▸ **PROBLEM DESCRIPTION**
Your answer should be an exact copy of the lines from the start of the entries to the line containing "- apply (key_within_budget lim of_tenant", both included.

(Records drawn from a dataset)
== Segment start ==

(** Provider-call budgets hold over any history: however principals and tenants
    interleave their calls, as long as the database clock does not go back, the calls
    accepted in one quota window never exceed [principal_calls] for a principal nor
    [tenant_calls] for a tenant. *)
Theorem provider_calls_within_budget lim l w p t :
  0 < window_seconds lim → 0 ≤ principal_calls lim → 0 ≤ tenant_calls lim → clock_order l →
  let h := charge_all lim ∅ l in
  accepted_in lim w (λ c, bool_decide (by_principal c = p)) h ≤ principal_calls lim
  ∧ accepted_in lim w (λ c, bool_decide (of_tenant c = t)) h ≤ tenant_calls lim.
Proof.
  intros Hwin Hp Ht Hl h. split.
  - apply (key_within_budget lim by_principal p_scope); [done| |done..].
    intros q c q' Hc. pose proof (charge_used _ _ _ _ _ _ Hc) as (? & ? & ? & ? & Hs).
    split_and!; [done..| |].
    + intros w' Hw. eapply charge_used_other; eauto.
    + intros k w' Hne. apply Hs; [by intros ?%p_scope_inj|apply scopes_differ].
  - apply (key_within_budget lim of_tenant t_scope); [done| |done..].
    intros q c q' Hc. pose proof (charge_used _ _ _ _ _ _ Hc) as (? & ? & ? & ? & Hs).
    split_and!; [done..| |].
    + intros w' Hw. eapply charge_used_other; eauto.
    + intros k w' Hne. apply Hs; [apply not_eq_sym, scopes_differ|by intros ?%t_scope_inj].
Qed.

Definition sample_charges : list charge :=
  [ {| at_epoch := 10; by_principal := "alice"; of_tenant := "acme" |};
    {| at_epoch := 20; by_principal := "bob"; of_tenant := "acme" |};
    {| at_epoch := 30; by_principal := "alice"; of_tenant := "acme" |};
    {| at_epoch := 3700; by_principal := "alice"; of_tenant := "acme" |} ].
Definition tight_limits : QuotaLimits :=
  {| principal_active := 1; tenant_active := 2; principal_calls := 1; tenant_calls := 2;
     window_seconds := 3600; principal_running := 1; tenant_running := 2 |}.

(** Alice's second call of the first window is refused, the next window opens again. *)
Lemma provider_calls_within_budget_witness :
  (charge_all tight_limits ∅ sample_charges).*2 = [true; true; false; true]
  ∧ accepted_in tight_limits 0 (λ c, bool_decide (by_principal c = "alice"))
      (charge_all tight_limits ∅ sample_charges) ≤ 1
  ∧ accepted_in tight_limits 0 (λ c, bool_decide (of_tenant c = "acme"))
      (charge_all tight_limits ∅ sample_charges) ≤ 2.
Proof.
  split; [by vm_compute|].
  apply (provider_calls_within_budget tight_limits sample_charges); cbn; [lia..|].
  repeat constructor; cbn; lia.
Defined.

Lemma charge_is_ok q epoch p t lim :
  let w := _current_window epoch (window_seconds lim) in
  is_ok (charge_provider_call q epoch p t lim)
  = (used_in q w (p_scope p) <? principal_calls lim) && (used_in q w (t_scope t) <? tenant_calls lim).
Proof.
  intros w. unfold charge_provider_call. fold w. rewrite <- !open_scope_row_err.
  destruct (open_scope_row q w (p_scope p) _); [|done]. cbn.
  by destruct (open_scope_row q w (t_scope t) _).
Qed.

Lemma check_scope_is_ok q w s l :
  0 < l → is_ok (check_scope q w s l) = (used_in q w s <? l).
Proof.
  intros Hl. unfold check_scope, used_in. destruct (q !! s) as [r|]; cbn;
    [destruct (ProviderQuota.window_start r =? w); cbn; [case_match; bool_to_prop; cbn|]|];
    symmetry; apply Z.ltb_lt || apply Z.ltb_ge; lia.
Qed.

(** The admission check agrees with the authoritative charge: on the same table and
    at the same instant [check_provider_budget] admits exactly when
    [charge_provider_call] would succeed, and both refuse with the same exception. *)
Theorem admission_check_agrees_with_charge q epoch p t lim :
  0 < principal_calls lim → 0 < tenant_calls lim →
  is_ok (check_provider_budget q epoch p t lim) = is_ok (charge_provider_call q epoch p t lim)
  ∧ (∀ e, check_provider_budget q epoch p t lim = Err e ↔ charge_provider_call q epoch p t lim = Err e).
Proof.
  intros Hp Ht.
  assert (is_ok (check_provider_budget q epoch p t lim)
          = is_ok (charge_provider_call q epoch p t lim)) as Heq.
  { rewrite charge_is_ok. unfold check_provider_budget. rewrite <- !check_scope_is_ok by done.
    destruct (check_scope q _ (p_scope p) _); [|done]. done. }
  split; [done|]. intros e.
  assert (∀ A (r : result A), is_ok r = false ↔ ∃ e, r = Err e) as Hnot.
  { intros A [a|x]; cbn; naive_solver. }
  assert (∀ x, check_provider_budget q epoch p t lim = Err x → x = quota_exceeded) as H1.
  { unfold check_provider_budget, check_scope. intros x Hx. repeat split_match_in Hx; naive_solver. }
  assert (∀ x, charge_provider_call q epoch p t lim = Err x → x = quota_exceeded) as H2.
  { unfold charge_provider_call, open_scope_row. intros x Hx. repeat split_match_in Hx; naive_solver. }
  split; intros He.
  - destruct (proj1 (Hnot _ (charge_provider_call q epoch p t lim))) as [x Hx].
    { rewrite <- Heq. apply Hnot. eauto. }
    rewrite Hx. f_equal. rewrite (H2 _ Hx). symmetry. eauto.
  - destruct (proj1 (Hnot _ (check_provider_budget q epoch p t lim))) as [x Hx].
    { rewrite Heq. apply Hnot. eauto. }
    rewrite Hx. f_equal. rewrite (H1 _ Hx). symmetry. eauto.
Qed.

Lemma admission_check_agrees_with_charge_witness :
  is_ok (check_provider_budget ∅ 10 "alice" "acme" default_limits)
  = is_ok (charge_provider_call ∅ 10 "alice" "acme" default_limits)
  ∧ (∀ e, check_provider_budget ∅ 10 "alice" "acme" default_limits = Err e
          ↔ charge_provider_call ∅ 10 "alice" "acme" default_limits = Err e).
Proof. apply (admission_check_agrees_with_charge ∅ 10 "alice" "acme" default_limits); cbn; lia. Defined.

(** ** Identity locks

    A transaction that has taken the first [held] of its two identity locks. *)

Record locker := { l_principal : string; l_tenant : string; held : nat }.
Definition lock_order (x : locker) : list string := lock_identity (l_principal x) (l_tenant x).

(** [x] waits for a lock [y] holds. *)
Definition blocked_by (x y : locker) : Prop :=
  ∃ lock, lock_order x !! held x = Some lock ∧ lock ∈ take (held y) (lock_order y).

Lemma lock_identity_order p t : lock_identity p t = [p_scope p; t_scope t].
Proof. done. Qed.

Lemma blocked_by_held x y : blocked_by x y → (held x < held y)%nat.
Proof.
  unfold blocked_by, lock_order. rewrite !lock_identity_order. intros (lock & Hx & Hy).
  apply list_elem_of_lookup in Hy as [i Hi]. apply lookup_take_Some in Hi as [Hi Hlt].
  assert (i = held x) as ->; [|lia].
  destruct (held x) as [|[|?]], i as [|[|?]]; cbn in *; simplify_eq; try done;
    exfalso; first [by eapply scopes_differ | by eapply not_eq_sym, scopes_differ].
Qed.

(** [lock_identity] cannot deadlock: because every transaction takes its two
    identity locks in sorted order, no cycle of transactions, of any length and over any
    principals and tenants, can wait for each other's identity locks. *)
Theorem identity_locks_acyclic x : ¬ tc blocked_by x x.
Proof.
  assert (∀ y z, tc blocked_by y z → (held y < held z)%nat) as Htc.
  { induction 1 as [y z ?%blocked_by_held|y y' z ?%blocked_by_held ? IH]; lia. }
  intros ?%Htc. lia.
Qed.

== Segment end ==

▸ **SOLVED PROBLEM**
(** Provider-call budgets hold over any history: however principals and tenants
    interleave their calls, as long as the database clock does not go back, the calls
    accepted in one quota window never exceed [principal_calls] for a principal nor
    [tenant_calls] for a tenant. *)
Theorem provider_calls_within_budget lim l w p t :
  0 < window_seconds lim → 0 ≤ principal_calls lim → 0 ≤ tenant_calls lim → clock_order l →
  let h := charge_all lim ∅ l in
  accepted_in lim w (λ c, bool_decide (by_principal c = p)) h ≤ principal_calls lim
  ∧ accepted_in lim w (λ c, bool_decide (of_tenant c = t)) h ≤ tenant_calls lim.
Proof.
  intros Hwin Hp Ht Hl h. split.
  - apply (key_within_budget lim by_principal p_scope); [done| |done..].
    intros q c q' Hc. pose proof (charge_used _ _ _ _ _ _ Hc) as (? & ? & ? & ? & Hs).
    split_and!; [done..| |].
    + intros w' Hw. eapply charge_used_other; eauto.
    + intros k w' Hne. apply Hs; [by intros ?%p_scope_inj|apply scopes_differ].
  - apply (key_within_budget lim of_tenant t_scope); [done| |done..].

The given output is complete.